Denelcore: 1980:: had atomic memory ops in memory; so at least 40 YO.
On Wed, 13 Nov 2024 19:38:13 +0000, MitchAlsup1 wrote:
On Wed, 13 Nov 2024 6:30:34 +0000, Lawrence D'Oliveiro wrote:
Has anyone heard of this idea? It apparently delegates some
lower-level computing functions directly to the memory itself, to get
a speedup from doing everything in the CPU. It seems to be an
outgrowth of the “memristor” component that was discovered/invented by >>> some researchers at HP a few decades ago.
Denelcore: 1980:: had atomic memory ops in memory; so at least 40 YO.
They didn’t have memristors back then, though. This paper uses
memristors
in place of traditional DRAM/SRAM memory cells. The resulting read/write networks look remarkably like old-style magnetic-core memories, except
that these cells can act as logic gates to perform operations in
parallel.
... doing arithmetic in ferrite cores has been around for a very long
time, indeed.
On Sun, 17 Nov 2024 21:32:29 +0000, MitchAlsup1 wrote:
... doing arithmetic in ferrite cores has been around for a very long
time, indeed.
Memristors are a new kind of electronic component, where the resistance is >proportional to the integral of applied voltage over time.

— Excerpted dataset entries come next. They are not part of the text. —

(* ===== verification/Stdin.v ===== *)
(** * Programs that read standard input.

    What a program is promised of [read] and [write], met by the functions of
    [include/original_stdin_runner.h] (file RunnerIo), and what follows for a program
    that fills an array of [int] from it. *)
From S2P Require Import Prelude Arrays Bytes RunnerIo.
Local Open Scope Z_scope.

(** ** The interface *)

(** [read(0, ...)] and [write(1, ...)] on a state [T]: they behave as on the pending
    bytes and the failure flag of [T]. *)
Class Stdin (T : Type) := {
  sys_read : Z -> list Z -> Z -> T -> option (T * list Z * Z);
  sys_write : Z -> Z -> T -> T * Z;
  stdin_ok : T -> Prop;
  pending : T -> input;
  sys_read_spec fd buf count (s : T) : stdin_ok s -> word 64 count -> count <= zlen buf ->
    exists s' buf' ret, sys_read fd buf count s = Some (s', buf', ret) /\ stdin_ok s' /\
      input_read fd buf count (pending s) = (pending s', buf', ret);
  sys_write_spec fd count (s : T) : stdin_ok s -> word 64 count ->
    stdin_ok (sys_write fd count s).1 /\
    input_write fd count (pending s) = (pending (sys_write fd count s).1, (sys_write fd count s).2) }.

#[export] Program Instance runner_stdin : Stdin runner_io := {|
  sys_read := runner_io_read; sys_write := runner_io_write; stdin_ok := io_ok; pending := abstract |}.
Next Obligation. intros. by apply runner_io_read_spec. Qed.
Next Obligation.
  intros fd count s Hs _. unfold runner_io_write, input_write. destruct (fd =? 1); simpl; [done|].
  split; [by apply fail_io_ok|done].
Qed.

(** A reset starts the stream. *)
Lemma reset_ok segments s : Forall segment_ok segments -> word 64 (zlen segments) ->
  io_ok (runner_io_reset segments (zlen segments) s).
Proof.
  intros Hg Hw. split; simpl; try done; [unfold word in Hw; lia|]. destruct (rd segments 0) as [g|] eqn:E; [|done].
  unfold rd in E. simpl in E. rewrite Forall_lookup in Hg. destruct (Hg _ _ E) as [_ Hs]. unfold word in Hs. lia.
Qed.

(** ** Objects of type [int] *)
Definition int_bytes (x : Z) : list Z := let u := u32 x in [u mod 256; u / 2 ^ 8 mod 256; u / 2 ^ 16 mod 256; u / 2 ^ 24].
Definition int_value (bs : list Z) : Z :=
  s32 (get bs 0 + get bs 1 * 2 ^ 8 + get bs 2 * 2 ^ 16 + get bs 3 * 2 ^ 24).

Lemma int_value_bytes x : sword 32 x -> int_value (int_bytes x) = x.
Proof.
  intros Hx. unfold int_value, int_bytes, get. simpl.
  pose proof (wrap_range 32 x ltac:(lia)) as Hu. unfold word in Hu. set (u := u32 x) in *.
  replace (_ + _) with u by (Z.to_euclidean_division_equations; lia). subst u.
  rewrite <-(sgn_small 32 x) at 2 by (done || lia). unfold sgn, wrap. by rewrite Zplus_mod_idemp_l.
Qed.

Section programs.
Context {T : Type} `{!Stdin T}.
Implicit Types (s : T) (rest : list Z).

(** [read(0, &x, count)] into an [int] that holds [x]. *)
Definition read_int (count x : Z) s : option (T * Z) :=
  '(s, buf, _) ← sys_read 0 (int_bytes x) count s; Some (s, int_value buf).

(** [for (i = 0; i < n; i++) read(0, &in[i], count)]. *)
Definition read_array (count n : Z) (a : list Z) s : option (T * list Z) :=
  for_range 0 n (fun i '(s, a) =>
    x ← rd a i; '(s, x) ← read_int count x s; a ← wr a i x; Some (s, a)) (s, a).

(** The bytes of the stream from [k] on, zeros behind its end, as an unsigned number
    of [count] bytes. *)
Definition number_at rest (count k : Z) : Z :=
  foldr (fun i n => get rest (k + i) + 256 * n) 0 (seqZ 0 count).

(** The input after [n] bytes have been asked for. *)
Definition consumed (n : Z) (i : input) : input :=
  (drop (Z.to_nat n) i.1, if zlen i.1 <? n then 1 else i.2).

Lemma consumed_0 i : consumed 0 i = i.
Proof.
  destruct i as [rest failed]. unfold consumed. simpl. pose proof (zlen_nonneg rest).
  by destruct (Z.ltb_spec (zlen rest) 0); [lia|].
Qed.

Lemma consumed_add n k i : 0 <= n -> 0 <= k -> consumed k (consumed n i) = consumed (n + k) i.
Proof.
  intros Hn Hk. destruct i as [rest failed]. unfold consumed. simpl. pose proof (zlen_nonneg rest).
  rewrite drop_drop, zlen_drop. f_equal; [f_equal; lia|].
  destruct (Z.ltb_spec (zlen rest) n), (Z.ltb_spec (Z.max 0 (zlen rest - Z.of_nat (Z.to_nat n))) k),
    (Z.ltb_spec (zlen rest) (n + k)); done || lia.
Qed.

(** A prefix, filled up with zeros. *)
Lemma take_padded (n : nat) (rest : list Z) : let k := Nat.min n (length rest) in
  take k rest ++ replicate (n - k) 0 = tab (Z.of_nat n) (get rest).
Proof.
  intros k. apply rd_ext; [rewrite zlen_app, zlen_take, zlen_replicate, zlen_tab; unfold zlen; lia|].
  intros i Hi. rewrite zlen_app, zlen_take, zlen_replicate in Hi. rewrite rd_tab by (unfold zlen in *; lia).
  destruct (Z.ltb_spec i (zlen rest)) as [Hl|Hl].
  - destruct (rd_Some rest i ltac:(lia)) as [v Ev]. rewrite (get_rd rest i v) by first [lia|exact Ev].
    rewrite rd_app_l by (rewrite zlen_take; unfold zlen in *; lia). rewrite <-Ev. unfold rd. destruct (Z.ltb_spec i 0); [lia|].
    apply lookup_take_lt. unfold zlen in *. lia.
  - rewrite rd_app_r by (rewrite zlen_take; unfold zlen in *; lia).
    rewrite rd_replicate by (rewrite zlen_take; unfold zlen in *; lia).
    unfold get. rewrite nth_overflow; [done|unfold zlen in *; lia].
Qed.

(** A read of [count] bytes. *)
Lemma input_read_tab buf count i : 0 <= count ->
  input_read 0 buf count i =
    (consumed count i, tab count (get i.1) ++ drop (Z.to_nat count) buf, s64 count).
Proof.
  intros Hc. destruct i as [rest failed]. unfold input_read, consumed. simpl. rewrite app_assoc.
  pose proof (zlen_nonneg rest) as Hz. f_equal. f_equal.
  - destruct (Z.ltb_spec (zlen rest) count) as [Hl|Hl]; f_equal.
    + rewrite !drop_ge; unfold zlen in *; [done|lia..].
    + f_equal. lia.
  - f_equal. pose proof (take_padded (Z.to_nat count) rest) as Ht. simpl in Ht. rewrite Z2Nat.id in Ht by done.
    rewrite <-Ht. by replace (Z.to_nat (Z.min count (zlen rest))) with (Nat.min (Z.to_nat count) (length rest)) by (unfold zlen; lia).
Qed.

Lemma get_drop (n : Z) rest i : 0 <= n -> 0 <= i -> get (drop (Z.to_nat n) rest) i = get rest (n + i).
Proof. intros. unfold get. rewrite !nth_lookup, lookup_drop. do 2 f_equal. lia. Qed.

Lemma number_at_drop n rest count k : 0 <= n -> 0 <= k -> number_at (drop (Z.to_nat n) rest) count k = number_at rest count (n + k).
Proof.
  intros Hn Hk. unfold number_at.
  assert (Forall (fun i => 0 <= i) (seqZ 0 count)) as Hi by (apply Forall_forall; intros i ?%elem_of_seqZ; lia).
  induction Hi as [|i ks Hi _ IH]; simpl; [done|]. rewrite IH, get_drop by lia. do 2 f_equal. lia.
Qed.

Lemma number_at_1 rest k : number_at rest 1 k = get rest k.
Proof. unfold number_at. change (seqZ 0 1) with [0]. cbn [foldr]. replace (k + 0) with k by lia. lia. Qed.
Lemma number_at_2 rest k : number_at rest 2 k = get rest k + 256 * get rest (k + 1).
Proof. unfold number_at. change (seqZ 0 2) with [0; 1]. cbn [foldr]. replace (k + 0) with k by lia. lia. Qed.

(** Counts the programs use. *)
Definition small_count (count : Z) : Prop := count = 1 \/ count = 2.

Lemma number_at_range rest count k : small_count count -> Forall (word 8) rest -> 0 <= number_at rest count k < 2 ^ 16.
Proof.
  intros Hc Hr. pose proof (get_word 8 rest k ltac:(lia) Hr). pose proof (get_word 8 rest (k + 1) ltac:(lia) Hr).
  unfold word in *. destruct Hc as [-> | ->]; rewrite ?number_at_1, ?number_at_2; lia.
Qed.

Lemma read_int_spec s count : stdin_ok s -> small_count count -> Forall (word 8) (pending s).1 ->
  exists s', read_int count 0 s = Some (s', number_at (pending s).1 count 0) /\ stdin_ok s' /\
    pending s' = consumed count (pending s).
Proof.
  intros Hs Hc Hr. pose proof (number_at_range (pending s).1 count 0 Hc Hr) as Hn.
  destruct (sys_read_spec 0 (int_bytes 0) count s Hs) as (s' & buf' & ret & E & Hs' & Hi);
    [unfold word; destruct Hc as [-> | ->]; lia|change (zlen (int_bytes 0)) with 4; destruct Hc; lia|].
  rewrite input_read_tab in Hi by (destruct Hc; lia). simplify_eq. exists s'. unfold read_int. rewrite E. simpl.
  split_and!; [|done|done]. do 2 f_equal. rewrite <-(sgn_small 32 (number_at _ _ _)) by (unfold sword; lia).
  unfold int_value. f_equal. change (int_bytes 0) with [0; 0; 0; 0]. set (rest := (pending s).1). destruct Hc as [-> | ->].
  - rewrite number_at_1. change (tab 1 (get rest)) with [get rest 0]. generalize (get rest 0). intros x. unfold get. simpl. lia.
  - rewrite number_at_2. change (tab 2 (get rest)) with [get rest 0; get rest 1]. change (0 + 1) with 1.
    generalize (get rest 0), (get rest 1). intros x y. unfold get. simpl. lia.
Qed.

(** The next number. *)
Lemma read_int_next s count i0 k : stdin_ok s -> small_count count -> Forall (word 8) i0.1 -> 0 <= k ->
  pending s = consumed k i0 ->
  exists s', read_int count 0 s = Some (s', number_at i0.1 count k) /\ stdin_ok s' /\ pending s' = consumed (k + count) i0.
Proof.
  intros Hs Hc Hr Hk Ep. destruct (read_int_spec s count Hs Hc) as (s' & E & Hs' & Ep').
  { rewrite Ep. simpl. by apply Forall_drop. }
  exists s'. rewrite E, Ep', Ep, consumed_add by (destruct Hc; lia). split_and!; [|done|done].
  simpl. rewrite number_at_drop by lia. by rewrite Z.add_0_r.
Qed.

Lemma read_array_spec s count n : stdin_ok s -> small_count count -> Forall (word 8) (pending s).1 -> 0 <= n ->
  exists s', read_array count n (replicate (Z.to_nat n) 0) s =
      Some (s', tab n (fun i => number_at (pending s).1 count (count * i))) /\ stdin_ok s' /\
    pending s' = consumed (count * n) (pending s).
Proof.
  intros Hs Hc Hr Hn. unfold read_array.
  for_loop (fun j '(s', a) => stdin_ok s' /\ pending s' = consumed (count * j) (pending s) /\
    a = tab n (fun i => if i <? j then number_at (pending s).1 count (count * i) else 0)) as ([s' a] & -> & Hs' & Ep & ->); [done| | |].
  - rewrite Z.mul_0_r, consumed_0, replicate_tab. split_and!; [done|done|]. apply tab_ext. intros i Hi.
    by destruct (Z.ltb_spec i 0); [lia|].
  - intros j [s1 a] Hj (Hs1 & Ep & ->). rewrite rd_tab by lia. simpl. destruct (Z.ltb_spec j j); [lia|].
    destruct (read_int_next s1 count (pending s) (count * j) Hs1 Hc Hr) as (s2 & -> & Hs2 & Ep2); [destruct Hc; lia|done|].
    simpl. rewrite wr_tab by lia. simpl. eexists. split; [done|]. split_and!; [done|by rewrite Ep2, Z.mul_add_distr_l, Z.mul_1_r|].
    apply tab_ext. intros i Hi. destruct (Z.eqb_spec i j), (Z.ltb_spec i j), (Z.ltb_spec i (j + 1)); subst; done || lia.
  - exists s'. split_and!; [|done|done]. do 2 f_equal. apply tab_ext. intros i Hi. by destruct (Z.ltb_spec i n); [|lia].
Qed.
End programs.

According to Lawrence D'Oliveiro <ldo@nz.invalid>:
On Sun, 17 Nov 2024 21:32:29 +0000, MitchAlsup1 wrote:
... doing arithmetic in ferrite cores has been around for a very
long time, indeed.
Memristors are a new kind of electronic component, where the
resistance is proportional to the integral of applied voltage over
time.
This is a rather capacious version of "new" since memristors were
invented in 1971.
My impression is that they are real, they work, but they don't work
well enough to replace conventional components.
There is a very long article about them in Wikipedia.
In a Sph. project, we were given a ferrite core (~1 pound) and were told
to use it as a counter, adding up when a new car entered a parking lot,
and subtracting down when a car left. So, doing arithmetic in ferrite
cores has been around for a very long time, indeed. {{OH, BTW, the
purpose of the count was to prevent overflowing of the parking lot}}
MitchAlsup1 <mitchalsup@aol.com> schrieb:
In a Sph. project, we were given a ferrite core (~1 pound) and were told
to use it as a counter, adding up when a new car entered a parking lot,
and subtracting down when a car left. So, doing arithmetic in ferrite
cores has been around for a very long time, indeed. {{OH, BTW, the
purpose of the count was to prevent overflowing of the parking lot}}
Sounds like an interesting project, I assume you could add some
extra logic :-)
Were there enough cores so you could use a one-hot representation,
or did you have to do something more elaborate?
... memristors were invented in 1971.
There is a very long article about them in Wikipedia.
On Mon, 18 Nov 2024 15:25:37 -0000 (UTC)
John Levine <johnl@taugh.com> wrote:
According to Lawrence D'Oliveiro <ldo@nz.invalid>:
On Sun, 17 Nov 2024 21:32:29 +0000, MitchAlsup1 wrote:
... doing arithmetic in ferrite cores has been around for a very
long time, indeed.
Memristors are a new kind of electronic component, where the
resistance is proportional to the integral of applied voltage over
time.
This is a rather capacious version of "new" since memristors were
invented in 1971.
My impression is that they are real, they work, but they don't work
well enough to replace conventional components.
There is a very long article about them in Wikipedia.
My impression from Wikipedia article is different. Memristors are not
real.
I.e. there are no physical devices that approximate mathematical
abstraction proposed in 1971. There are some devices taht look like
that, but only before researcher starts to pay attention to details.
After researcher starts to pays attention to details it typically turns
out that device resistance does not really depend on charge, but on
something else that happens to correlate with charge on bigger or
smaller parts of characteristic curves.
What does exist and does work and does not work well enough relatively
to conventional tech are various variants of ReRAM. But memory elements
of those various ReRAMs are *not* memristors. That applies as much to
HP's not quite working "memristor" ReRAM as to all others ReRAMs in
existence including those that work relatively better.